The recent bearishness in the market appears to be rooted in several factors. Part of it is a rush of supply in the face of the pending European Union ban on imports of Russian products, including diesel, that takes effect Feb. 5. Argus Media reported that the EU, in the week leading up to Jan. 29, imported about 146,000 metric tons a day of diesel and gasoil, a diesel-like product, when the normal number is about 88,000 tons a day. Argus cited data from Vortexa, a U.K.-based oil trade data supplier.
Separately, S&P Global Commodities Insight reported that the European diesel market may be undergoing “significant tightening” after the sanctions take effect regardless of the recent rush to import other sources of diesel.
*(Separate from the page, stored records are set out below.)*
Lemma singles_capacity s h hp : slot_inv s h hp -> zlen (singles s) <= SINGLES_CAPACITY.
Proof.
  intros Hi. unfold zlen, SINGLES_CAPACITY. enough (length (singles s) <= length (seqZ 0 SLOTS))%nat as Hle.
  { rewrite length_seqZ in Hle. lia. }
  apply submseteq_length, NoDup_submseteq; [apply Hi|]. intros x Hx. apply elem_of_seqZ.
  destruct (si_slot _ _ _ Hi x (or_introl Hx)) as [? _]. lia.
Qed.

Lemma slots_reachable n r0 h0 st : 0 <= n -> init_slots (boot n) = (Ret tt, r0) -> (forall x, x ∈ h0 -> 0 <= x < n) ->
  rtc use (set_runtime_ready r0, h0, ∅) st -> rt_inv st.
Proof.
  intros Hn E Hh. apply rtc_invariant; [|exact use_inv]. split; [done|]. intros _. by destruct (init_slots_inv n r0 h0 Hn E Hh).
Qed.

(** Whatever its users do with the slots they own after the early phase gave out
    slots below [n], an allocation by the runtime neither panics nor gives out a slot or
    a half of a pair that somebody owns, it fails only when every pair is taken and no
    single slot is left, pairs are adjacent and aligned, and the vectors stay within the
    memory reserved for them; only a panic in a release ends this. *)
Theorem slots_exclusive n r0 h0 r h hp : 0 <= n -> init_slots (boot n) = (Ret tt, r0) ->
  (forall x, x ∈ h0 -> 0 <= x < n) -> rtc use (set_runtime_ready r0, h0, ∅) (r, h, hp) -> poisoned r = false ->
  ((exists x r', allocate_slot r = (Ret (Some x), r') /\ unowned x h hp) \/
   (exists r', allocate_slot r = (Ret None, r') /\ no_free_pair (inner r) /\ singles (inner r) = [])) /\
  ((exists a b r', allocate_pair r = (Ret (Some (a, b)), r') /\ a mod 2 = 0 /\ b = a + 1 /\ unowned a h hp /\ unowned b h hp) \/
   (exists r', allocate_pair r = (Ret None, r') /\ no_free_pair (inner r))) /\
  zlen (singles (inner r)) <= SINGLES_CAPACITY /\ zlen (singles_aux (inner r)) <= SINGLES_CAPACITY.
Proof.
  intros Hn E Hh Hu Hp. destruct (slots_reachable _ _ _ _ Hn E Hh Hu) as [Hr Hi]. specialize (Hi Hp).
  unfold allocate_slot, allocate_pair, locked. rewrite Hr, Hp. split; [|split].
  - destruct (alloc_single_inv _ _ _ Hi) as [(x & s' & -> & Hx & _)|(-> & Hf & Hs)]; [left|right]; eauto.
  - destruct (alloc_pair_inv _ _ _ Hi) as [(q & s' & -> & H1 & H2 & _)|(-> & Hf)]; [left|right]; [|eauto].
    exists (q * 2), (q * 2 + 1). eexists. split; [done|]. split; [lia|done].
  - split; [by eapply singles_capacity|]. rewrite (si_aux _ _ _ Hi). unfold SINGLES_CAPACITY. lia.
Qed.

(** Releasing an owned slot panics exactly when a collection is due and the single
    slots then include both halves of a pair, which is what the collection is for; the
    mutex is then poisoned and every later operation panics. *)
Theorem release_panics_exactly n r0 h0 r h hp x : 0 <= n -> init_slots (boot n) = (Ret tt, r0) ->
  (forall x, x ∈ h0 -> 0 <= x < n) -> rtc use (set_runtime_ready r0, h0, ∅) (r, h, hp) -> poisoned r = false -> x ∈ h ->
  ((release_slot r x).1 = Panic <-> collects_pair (inner r) x) /\
  forall r', release_slot r x = (Panic, r') ->
    allocate_slot r' = (Panic, r') /\ allocate_pair r' = (Panic, r') /\ forall y, release_slot r' y = (Panic, r').
Proof.
  intros Hn E Hh Hu Hp Hx. destruct (slots_reachable _ _ _ _ Hn E Hh Hu) as [Hr Hi]. specialize (Hi Hp).
  unfold release_slot. rewrite Hr. split.
  - unfold locked, unit_op. rewrite Hp.
    by destruct (release_single_inv _ _ _ _ Hi Hx) as [[Hc ->]|[Hc (s' & -> & _)]]; split.
  - intros r' E'. assert (ready r' = true /\ poisoned r' = true) as [Hr' Hp'].
    { split; [by erewrite locked_ready|]. unfold locked in E'. rewrite Hp in E'.
      destruct (unit_op _ _) as [[? ?]| |] in E'; [done| |done]. by injection E' as <-. }
    unfold allocate_slot, allocate_pair. rewrite Hr'. split; [by apply locked_poisoned|]. split; [by apply locked_poisoned|].
    intros y. by apply locked_poisoned.
Qed.

(** ** The interface is met *)
Definition rt_good (r : Runtime) (h hp : gset Z) : Prop :=
  ready r = true /\ poisoned r = false /\ slot_inv (inner r) h hp.
Lemma take_ok P w h info it : good P w h -> dead w = false -> maps w !! info = Some it -> handle_count it + 1 < 2 ^ 64 ->
  op_ok P (take_handle info w).
Proof.
  intros Hg Hd Hi Hb. rewrite (take_handle_spec w info it Hi); [|rewrite (g_count _ _ _ Hg _ _ Hi); apply count_le|done].
  apply op_ok_ret with h; [done|]. by apply good_take.
Qed.

(** A thread that found its object missing goes on with the slot it got. *)
Definition begun_calls (info : MapInfo) (o : outcome begun) (P : Calls) : Calls :=
  match o with Ret (Missing s) => <[info := Asked s]> P | _ => P end.

Lemma map_begin_ok P w h info : good P w h -> dead w = false -> room w ->
  op_ok (begun_calls info (map_begin info w).1 P) (map_begin info w).
Proof.
  intros Hg Hd Hr. destruct (map_begin info w) as [o w'] eqn:E. revert E. unfold map_begin, guarded. rewrite Hd. unfold mbind, get_maps.
  destruct (maps w !! info) as [it|] eqn:Ei.
  - destruct (good_room _ _ _ _ _ Hg Hr Ei). rewrite (take_handle_spec w info it Ei) by lia. intros [= <- <-].
    apply op_ok_ret with h; [done|]. by apply good_take.
  - unfold monitor_get_slot, mbind, with_rt. destruct (ss_alloc_law _ _ _ (g_rt _ _ _ Hg)) as [(s & r' & -> & Hl & Hs & Hr')|(r' & -> & Hr')];
      unfold mret; [destruct (Z.ltb_spec s (2 ^ 63)); [|lia]; destruct (Z.leb_spec 0 s); [|lia]|]; intros [= <- <-].
    + apply op_ok_ret with ({[s]} ∪ h); [done|]. apply good_ask; [|done|by apply (good_unused P w h)|set_solver|done].
      apply good_rt_more with h; [done..|set_solver].
    + apply op_ok_ret with h; [done|]. by apply good_rt_more with h.
Qed.

(** Entering a mapping made in a slot and taking a handle of it. *)
Definition new_addrs (s : Z) : MappedObjectAddrs := mkAddrs s (s * MAX_SIZE) ((s + 1) * MAX_SIZE - NULLPAGE_SIZE).

Lemma map_finish_ok P w h info s res : good P w h -> dead w = false -> P !! info = Some (Called s res) ->
  op_ok (delete info P) (map_finish info s res w).
Proof.
  intros Hg Hd Hp. destruct (g_apart _ _ _ Hg _ _ Hp) as [Hn Hl]. cbn in Hl. apply guarded_ok; [done|]. destruct res as [u|e].
  - unfold mbind at 1, lift. rewrite addrs_new_spec by done. unfold mbind at 1. cbn [insert_map get_maps put_maps mbind].
    pose proof (good_land P w h info (new_addrs s) u Hg Hp (addrs_new_spec s Hl)) as Hg'.
    apply mbind_ok; [eapply take_ok; [exact Hg'|done|apply lookup_insert_eq|done]|]. intros. by eapply op_ok_ret.
  - destruct (good_abandon _ _ _ _ _ Hg Hp) as [Hg' Hu]. apply mbind_ok; [|intros; by eapply op_ok_ret].
    apply release_held_ok with h; [done..| |done]. exact (g_held _ _ _ Hg _ _ (slot_of_pending _ _ _ _ _ Hg Hp)).
Qed.

(** A mapping made in a slot that nothing used. *)
Lemma good_new P w h info s : good P w h -> maps w !! info = None -> P !! info = None -> unused P w s -> s ∈ h -> 0 <= s < ss_limit ->
  good P (mkW _ (rt w) (<[info := mkMO (new_addrs s) 0]> (maps w)) (<[s := (id info, mapflags_into_prot (flags info))]> (kern w)) (live w) (unmaps w) (dead w)) h.
Proof.
  intros Hg Hn Hp Hu Hs Hl. pose proof (good_ask P w h info s Hg Hn Hu Hs Hl) as Hg1.
  pose proof (good_call _ _ _ info s (Ok tt) Hg1 (lookup_insert_eq _ _ _)) as Hg2.
  pose proof (good_land _ _ _ info (new_addrs s) tt Hg2 (lookup_insert_eq _ _ _) (addrs_new_spec s Hl)) as Hg3.
  by rewrite insert_insert_eq, delete_insert_id in Hg3 by done.
Qed.


Lemma pair_gone q : ({[q]} ∪ ∅) ∖ {[q]} = (∅ : gset Z).
Proof. set_solver. Qed.

Lemma take_pair_ok P w h info info2 it it2 : good P w h -> dead w = false -> maps w !! info = Some it -> maps w !! info2 = Some it2 ->
  info <> info2 -> handle_count it + 1 < 2 ^ 64 -> handle_count it2 + 1 < 2 ^ 64 ->
  op_ok P (mbind (take_handle info) (fun h => mbind (take_handle info2) (fun h2 => mret (@Ok _ TwzError (h, h2)))) w).
Proof.
  intros Hg Hd Hi Hi2 Hne Hb Hb2. unfold mbind at 1.
  rewrite (take_handle_spec w info it Hi); [|rewrite (g_count _ _ _ Hg _ _ Hi); apply count_le|done].
  apply mbind_ok; [|intros; by eapply op_ok_ret].
  apply (take_ok P _ h info2 it2); [by apply good_take|done| |done]. cbn. by rewrite lookup_insert_ne.
Qed.

(** Two objects that are not mapped, mapped in a pair of slots. *)
Lemma good_new_pair P w h info info2 s s2 : good P w h -> maps w !! info = None -> maps w !! info2 = None -> P !! info = None -> P !! info2 = None ->
  info <> info2 -> unused P w s -> unused P w s2 -> s <> s2 -> s ∈ h -> s2 ∈ h -> 0 <= s < ss_limit -> 0 <= s2 < ss_limit ->
  good P (mkW _ (rt w) (<[info2 := mkMO (new_addrs s2) 0]> (<[info := mkMO (new_addrs s) 0]> (maps w)))
    (<[s2 := (id info2, mapflags_into_prot (flags info2))]> (<[s := (id info, mapflags_into_prot (flags info))]> (kern w)))
    (live w) (unmaps w) (dead w)) h.
Proof.
  intros Hg Hn Hn2 Hp Hp2 Hne Hu Hu2 Hss Hs Hs2 Hl Hl2. pose proof (good_new P w h info s Hg Hn Hp Hu Hs Hl) as Hg1.
  apply (good_new P _ h info2 s2 Hg1); [|done| |done..].
  - cbn. by rewrite lookup_insert_ne.
  - intros i. unfold slot_of. cbn. destruct (decide (i = info)) as [->|Hi]; [rewrite lookup_insert_eq; cbn; congruence|].
    rewrite lookup_insert_ne by done. apply (Hu2 i).
Qed.
(* ===== verification/PtyInv.v ===== *)
(** * What the line discipline does

    [input_map_spec]: mapping in place is the bytewise translation.  Against any bounded
    buffer ([Sink], [Source]): [oc_write_spec], output is the bytewise expansion, and
    [oc_write_spin], it does not return when the buffer fills up; [read_canon_line],
    [read_canon_nothing], [read_canon_blocks], when a line is read and when not;
    [canon_total], reading lines always returns, on any input; [read_raw_loop_spec],
    reading without lines. *)
From S2P Require Import Prelude Pty.
Import Pty.

#[local] Open Scope Z_scope.

Module PtyInv.

(** ** Bounded buffers

    [sink_rep w c r]: [w] holds the bytes [c] and has room for [r] more.  [source_rep rd
    a]: the bytes [a] can be read. *)
Class Sink (W : Type) `{Write W} := {
  sink_rep : W -> list Z -> nat -> Prop;
  sink_law w c r buf : sink_rep w c r ->
    let k := Nat.min (length buf) r in
    exists w', write w buf = Ret (Ok k, w') /\ sink_rep w' (c ++ take k buf) (r - k)
}.

Class Source (R : Type) `{Read R} := {
  source_rep : R -> list Z -> Prop;
  source_law rd a n : source_rep rd a ->
    exists rd', read rd n = Ret (if (0 <? n)%nat && Nat.eqb (length a) 0 then Err WouldBlock else Ok (take n a), rd') /\
      source_rep rd' (drop n a)
}.

(** ** Searching *)
Lemma find_first_Some p l i : find_first p l = Some i ->
  exists pre x post, l = pre ++ x :: post /\ length pre = i /\ p x = true /\ Forall (fun y => p y = false) pre.
Proof.
  revert i. induction l as [|a l IH]; intros i; cbn; [done|]. destruct (p a) eqn:Ea.
  - intros [= <-]. by exists [], a, l.
  - destruct (find_first p l) as [j|]; [|done]. intros [= <-]. destruct (IH j eq_refl) as (pre & x & post & -> & <- & Hx & Hp).
    exists (a :: pre), x, post. split; [done|]. split; [done|]. split; [done|]. by constructor.
Qed.

Lemma find_first_None p l : find_first p l = None <-> Forall (fun y => p y = false) l.
Proof.
  induction l as [|a l IH]; cbn; [done|]. rewrite Forall_cons, <- IH. destruct (p a); [naive_solver|].
  destruct (find_first p l); naive_solver.
Qed.

Lemma find_first_app p pre x post : Forall (fun y => p y = false) pre -> p x = true ->
  find_first p (pre ++ x :: post) = Some (length pre).
Proof. intros Hp Hx. induction Hp as [|a pre Ha _ IH]; cbn; [by rewrite Hx|]. by rewrite Ha, IH. Qed.
(* ===== verification/SeqCell.v ===== *)
(** * The settings of a terminal ([PtyBase] in [src/lib/twizzler-io/src/pty.rs])

    The [termios] and the window size of a terminal are each a structure and a generation
    counter.  An update waits for an even generation, makes it odd with a
    compare-exchange, reads, changes and writes the structure, and makes it even again; a
    reader copies the structure and accepts the copy if the generation was even and has not
    changed.  The structure is copied word by word, so that a reader overlapping an update
    sees parts of both.

    Every access of the generation and every word copied is one step ([read_step],
    [update_step]); [step] interleaves any number of readers and updaters.  [history] holds
    the values the cell has had at even generations.

    [settings_atomic]: what a reader accepts is a value the cell had, never a mixture, and
    every update is applied to the value of the update before it.  The theorem assumes
    fewer than [2^63] updates, the width of the counter.  [reader_oversleeps]: a reader
    overtaken by an update waits for the next one. *)
From S2P Require Import Prelude.

#[local] Open Scope Z_scope.

Module SeqCell.

Record cell := mkCell { gen : Z; data : list Z }.

(** ** [read_termios] and [try_read_termios]

    A call with [mode] [Some g] is [try_read_termios(g)]: it gives up when there is
    nothing new or an update is on the way. *)
Inductive rd_pc :=
| RdLoad
| RdCopy (g : Z) (acc : list Z)
| RdCheck (g : Z) (val : list Z)
| RdSleep (g : Z)
| RdDone (r : option (list Z * Z)).
Lemma wake_n_loop_spec fuel (e : SleepEntry) x max count idx woken : entry_ok e -> scanned e x idx ->
  (SLEEPERS - idx + length (im_entries (threads_of e)) < fuel)%nat ->
  exists e' x' w, wake_n_loop fuel e x max count idx woken = Ret (e', x', woken ++ w) /\ woke_entry e x e' x' w /\
    (Z.of_nat (count + length w) < max -> forall t, t ∈ ekeys e' -> off x' t).
Proof.
  revert e x count idx woken. induction fuel as [|f IH]; intros e x count idx woken Hok Hsc Hf; [lia|]. cbn [wake_n_loop].
  destruct (Nat.ltb_spec idx SLEEPERS) as [Hi|Hi].
  2:{ exists e, x, []. rewrite app_nil_r. split; [done|]. split; [by apply woke_entry_nil|].
      intros _ t [j Hk]%list_elem_of_lookup. apply (Hsc j t); [|done]. apply lookup_lt_Some in Hk. unfold ekeys, keys in Hk. rewrite length_fmap in Hk. destruct Hok. lia. }
  destruct (Z.leb_spec max (Z.of_nat count)) as [Hm|Hm].
  { exists e, x, []. rewrite app_nil_r. split; [done|]. split; [by apply woke_entry_nil|]. cbn. lia. }
  destruct (im_entries (threads_of e) !! idx) as [[id []]|] eqn:El.
  - destruct (reset_sync_sleep x id) as [b x1] eqn:Er. destruct (reset_woke _ _ _ _ Er) as (Hw & Hf0 & Hoff). destruct b.
    + apply list_elem_of_split_length in El as (a & c & Ea & Hla). pose proof (woke_entry_one e x id x1 a c Hok Ea Er) as Hwe.
      destruct (split_fresh (threads_of e) a id tt c (proj1 Hok) Ea) as [Ha Hc]. pose proof (im_remove_in (threads_of e) a c id tt Ea Ha) as Erm.
      destruct (IH (mkEntry (im_remove (threads_of e) id)) x1 (S count) idx (woken ++ [id])) as (e' & x' & w & -> & Hwe' & Hall).
      * apply Hwe.
      * intros j t Hj Hk. eapply woke_off; [exact Hw|]. apply (Hsc j t Hj). unfold ekeys, keys in *. cbn [threads_of] in Hk. rewrite Erm in Hk. rewrite Ea.
        rewrite fmap_app in *. rewrite lookup_app_l in Hk by (rewrite length_fmap; lia). by rewrite lookup_app_l by (rewrite length_fmap; lia).
      * cbn [threads_of]. rewrite Erm, length_app, last_first_perm. rewrite Ea, length_app in Hf. cbn [length] in Hf. lia.
      * exists e', x', (id :: w). rewrite <- app_assoc. split; [done|]. split; [by apply (woke_entry_app e x (mkEntry (im_remove (threads_of e) id)) x1 [id])|].
        cbn [length]. intros Hlt. apply Hall. lia.
    + assert (x1 = x) as ->.
      { apply map_eq. intros t. destruct Hw as (_ & _ & E). rewrite E. by rewrite decide_False by apply not_elem_of_nil. }
      destruct (IH e x count (S idx) woken Hok) as (e' & x' & w & E' & Hwe & Hall); [|lia|by exists e', x', w].
      intros j t Hj Hk. destruct (decide (j = idx)) as [->|]; [|apply (Hsc j t); [lia|done]].
      unfold ekeys, keys in Hk. rewrite list_lookup_fmap, El in Hk. by injection Hk as <-.
  - destruct (IH e x count (S idx) woken Hok) as (e' & x' & w & E' & Hwe & Hall); [|lia|by exists e', x', w].
    intros j t Hj Hk. destruct (decide (j = idx)) as [->|]; [|apply (Hsc j t); [lia|done]].
    unfold ekeys, keys in Hk. by rewrite list_lookup_fmap, El in Hk.
Qed.

Lemma wake_n_spec (e : SleepEntry) x max : entry_ok e -> exists e' x' w, wake_n e x max = Ret (e', x', w) /\ woke_entry e x e' x' w /\
  (Z.of_nat (length w) < max -> forall t, t ∈ ekeys e' -> off x' t).
Proof. intros Hok. apply (wake_n_loop_spec _ e x max 0 0 []); [done| |lia]. intros j t Hj. lia. Qed.

(** ** Entering a thread *)
Lemma add_thread_spec fuel (e : SleepEntry) x t : entry_ok e ->
  match add_thread fuel e x t with
  | Ret (e', x', w) => entry_ok e' /\ woke w x x' /\ t ∈ ekeys e' /\ forall j, j ∈ ekeys e -> j ∈ ekeys e' \/ off x' j
  | Panic => False
  | NoFuel => True
  end.
Proof.
  revert e x. induction fuel as [|f IH]; intros e x Hok; cbn [add_thread]; pose proof (im_insert_spec (threads_of e) t tt Hok) as Hi;
    (destruct (im_insert (threads_of e) t tt) as [e1|]; [destruct Hi as (Hok1 & Hk & _); split; [done|]; split; [apply woke_nil|]; split; [apply Hk; by right|];
       intros j Hj; left; apply Hk; by left|]); [done|].
  destruct (wake_n_spec e x 2 Hok) as (e1 & x1 & w & -> & [O1 W1 K1 I1] & _). cbn [obind]. specialize (IH e1 x1 O1).
  destruct (add_thread f e1 x1 t) as [[[e2 x2] w2]| |]; cbn [obind]; [|done..]. destruct IH as (O2 & W2 & Ht & Hj). split; [done|].
  split; [by eapply woke_app|]. split; [done|]. intros j Hin. destruct (decide (j ∈ w)) as [Hw|Hw].
  - right. eapply woke_off; [done|]. by eapply woke_in.
  - apply Hj, K1. done.
Qed.

Lemma entry_new_ok t : entry_ok (SleepEntry_new t) /\ t ∈ ekeys (SleepEntry_new t).
Proof.
  unfold SleepEntry_new. pose proof (im_insert_spec (im_new : Map nat unit SLEEPERS) t tt (im_new_ok _ _ _)) as Hi.
  destruct (im_insert _ t tt) as [e|]; cbn.
  - destruct Hi as (Hok & Hk & _). split; [done|]. apply Hk. by right.
  - destruct Hi as [_ Hl]. by rewrite im_new_law in Hl.
Qed.

(** Dropping entries clears the flag of every thread in them. *)
Lemma drop_loop_spec (l : list (nat * unit)) x w0 : exists x' w,
  foldl (fun '(ths, w) '(id, _) => let '(b, ths) := reset_sync_sleep ths id in (ths, if b : bool then w ++ [id] else w)) (x, w0) l = (x', w0 ++ w) /\
  woke w x x' /\ forall t, t ∈ l.*1 -> off x' t.
Proof.
  revert x w0. induction l as [|[id []] l IH]; intros x w0; cbn [foldl].
  { exists x, []. rewrite app_nil_r. split; [done|]. split; [apply woke_nil|]. by intros t ?%not_elem_of_nil. }
  destruct (reset_sync_sleep x id) as [b x1] eqn:Er. destruct (reset_woke _ _ _ _ Er) as (Hw & _ & Hoff).
  destruct (IH x1 (if b then w0 ++ [id] else w0)) as (x' & w & E & Hw' & Hall).
  exists x', ((if b then [id] else []) ++ w). split; [|split; [by eapply woke_app|]].
  - rewrite E. f_equal. destruct b; [by rewrite <- app_assoc|done].
  - intros t [->|Ht]%elem_of_cons; [by eapply woke_off|by apply Hall].
Qed.

Lemma entry_drop_spec (e : SleepEntry) x : exists x' w, entry_drop e x = (x', w) /\ woke w x x' /\ forall t, t ∈ ekeys e -> off x' t.
Proof. apply (drop_loop_spec (im_entries (threads_of e)) x []). Qed.

Lemma clear_words_spec (l : list (Z * SleepEntry)) x w0 : exists x' w,
  foldl (fun '(ths, w) '(_, e) => let '(ths, w') := entry_drop e ths in (ths, w ++ w')) (x, w0) l = (x', w0 ++ w) /\
  woke w x x' /\ forall a e t, (a, e) ∈ l -> t ∈ ekeys e -> off x' t.
Proof.
  revert x w0. induction l as [|[a e] l IH]; intros x w0; cbn [foldl].
  { exists x, []. rewrite app_nil_r. split; [done|]. split; [apply woke_nil|]. by intros a e t ?%not_elem_of_nil. }
  destruct (entry_drop_spec e x) as (x1 & w1 & -> & Hw & Hoff). destruct (IH x1 (w0 ++ w1)) as (x' & w & E & Hw' & Hall).
  exists x', (w1 ++ w). split; [by rewrite E, app_assoc|]. split; [by eapply woke_app|].
  intros b e' t [[= -> ->]|Hin]%elem_of_cons Ht; [by eapply woke_off, Hoff|by eapply Hall].
Qed.

(** ** The table of an object *)
Definition info_ok (si : SleepInfo) : Prop :=
  match more_words si with
  | Some ws => forall a e, ws !! a = Some e -> entry_ok e
  | None => map_ok (some_words si) /\ forall a e, im_get (some_words si) a = Some e -> entry_ok e
  end.

Definition in_entry (si : SleepInfo) (a : Z) (t : nat) : Prop := exists e, word si a = Some e /\ t ∈ ekeys e.

Lemma info_new_ok : info_ok SleepInfo_new.
Proof.
  split; [apply im_new_ok|]. intros a e He. assert (im_get (some_words SleepInfo_new) a = None) as Hn; [|by rewrite He in Hn].
  apply im_get_None. cbn. unfold ekeys, keys. rewrite im_new_law. apply not_elem_of_nil.
Qed.

Lemma word_ok si a (e : SleepEntry) : info_ok si -> word si a = Some e -> entry_ok e.
Proof. unfold info_ok, word. destruct (more_words si); [eauto|]. intros [_ Hi]. apply Hi. Qed.

Lemma put_word_spec si a (e0 e : SleepEntry) : info_ok si -> word si a = Some e0 -> entry_ok e ->
  info_ok (put_word si a e) /\ word (put_word si a e) a = Some e /\ forall b, b <> a -> word (put_word si a e) b = word si b.
Proof.
  unfold info_ok, word, put_word. destruct (more_words si) as [ws|]; cbn [more_words some_words].
  - intros Hi _ He. split; [intros b e' [[<- <-]|[_ Hb]]%lookup_insert_Some; [done|by eapply Hi]|].
    split; [by rewrite lookup_insert_eq|]. intros b Hb. by rewrite lookup_insert_ne by done.
  - intros [Hm Hi] Ha He. destruct (im_insert (some_words si) a e) as [ws|] eqn:Ews; pose proof (im_insert_spec (some_words si) a e Hm) as Hs; rewrite Ews in Hs; cbn.
    2:{ destruct Hs as [Hs _]. apply im_get_None in Hs. by rewrite Ha in Hs. }
    destruct Hs as (Hm' & _ & Hget & Hoth).
    split; [|done]. split; [done|]. intros b e' Hb. destruct (decide (b = a)) as [->|Hne]; [rewrite Hget in Hb; by injection Hb as <-|].
    rewrite Hoth in Hb by done. by eapply Hi.
Qed.

(** Code under the lock: the flags of [w] are cleared, and a thread leaves an entry only
    with its flag off. *)
Record section_ok (si : SleepInfo) x (si' : SleepInfo) x' (w : list nat) : Prop := {
  so_ok : info_ok si';
  so_woke : woke w x x';
  so_stay : forall a t, in_entry si a t -> in_entry si' a t \/ off x' t
}.

(** A change of the entry of one word. *)
Lemma section_word si x a (e0 e : SleepEntry) x' w : info_ok si -> word si a = Some e0 -> entry_ok e -> woke w x x' ->
  (forall t, t ∈ ekeys e0 -> t ∈ ekeys e \/ off x' t) -> section_ok si x (put_word si a e) x' w.
Proof.
  intros Hi Ha He Hw Hk. destruct (put_word_spec si a e0 e Hi Ha He) as (Hi' & Hp & Ho). split; [done..|].
  intros b t (e1 & Hb & Ht). destruct (decide (b = a)) as [->|Hne].
  - rewrite Ha in Hb. injection Hb as <-. destruct (Hk t Ht) as [Hin|]; [left; by exists e|by right].
  - left. exists e1. by rewrite Ho.
Qed.

Lemma si_wake_n_spec si x a max : info_ok si -> exists si' x' w, si_wake_n si x a max = Ret (si', x', w) /\ section_ok si x si' x' w /\
  (Z.of_nat SLEEPERS < max -> forall t, in_entry si a t -> off x' t).
Proof.
  intros Hi. unfold si_wake_n. destruct (word si a) as [e|] eqn:Ea.
  - destruct (wake_n_spec e x max (word_ok _ _ _ Hi Ea)) as (e' & x' & w & -> & [O W K I] & Hall). cbn [obind].
    eexists _, x', w. split; [done|]. split.
    + eapply section_word; [done..|]. intros t Ht. destruct (decide (t ∈ w)); [right; by eapply woke_in|]. left. by apply K.
    + intros Hlt t (e1 & He1 & Ht). rewrite Ea in He1. injection He1 as <-.
      assert (length w <= SLEEPERS)%nat by (by eapply (woke_entry_length e x e' x' w); [eapply word_ok|]).
      destruct (decide (t ∈ w)); [by eapply woke_in|]. apply Hall; [lia|]. by apply K.
  - exists si, x, []. split; [done|]. split; [split; [done|apply woke_nil|auto]|]. intros _ t (e1 & He1 & _). by rewrite Ea in He1.
Qed.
The ban on Russian diesel imports into the EU comes with a price cap that ship insurers, overwhelmingly based in the EU, are required to follow. The goal is to allow Russian oil into the market but at reduced prices to help limit the amount of revenue flowing to Moscow.
That has largely worked with crude, where Russian seaborne crude exports, according to Bloomberg, were 3.6 million barrels a day in the week ending Jan. 27, roughly in line with prewar levels.
Relative to Brent crude, the international benchmark, diesel not surprisingly has been as volatile as the outright price and took a significant decline Monday. Measured in dollars per barrel, ULSD on a comparison of the front month ULSD vs. Brent, normalized to dollars per barrel, shows a spread of about $50-$52 a barrel between Jan. 11 and 18. The spread shot up to more than $60 a barrel three days later and plummeted Monday to about $45 a barrel as diesel continued to go through its wild swings.
U.S. inventories of all distillates, including diesel, stood at 31.8 days’ cover in the most recent weekly EIA inventory report, for the week ending Jan. 20. While inventories had been a concern going into the winter and had tightened to historically low levels, the days cover figure — the number of days of consumption that can be covered by inventories alone with no additional production or imports — was 31.8 in the most recent report. That figure has been steady between 31.6 and 32.9 for the past five weeks.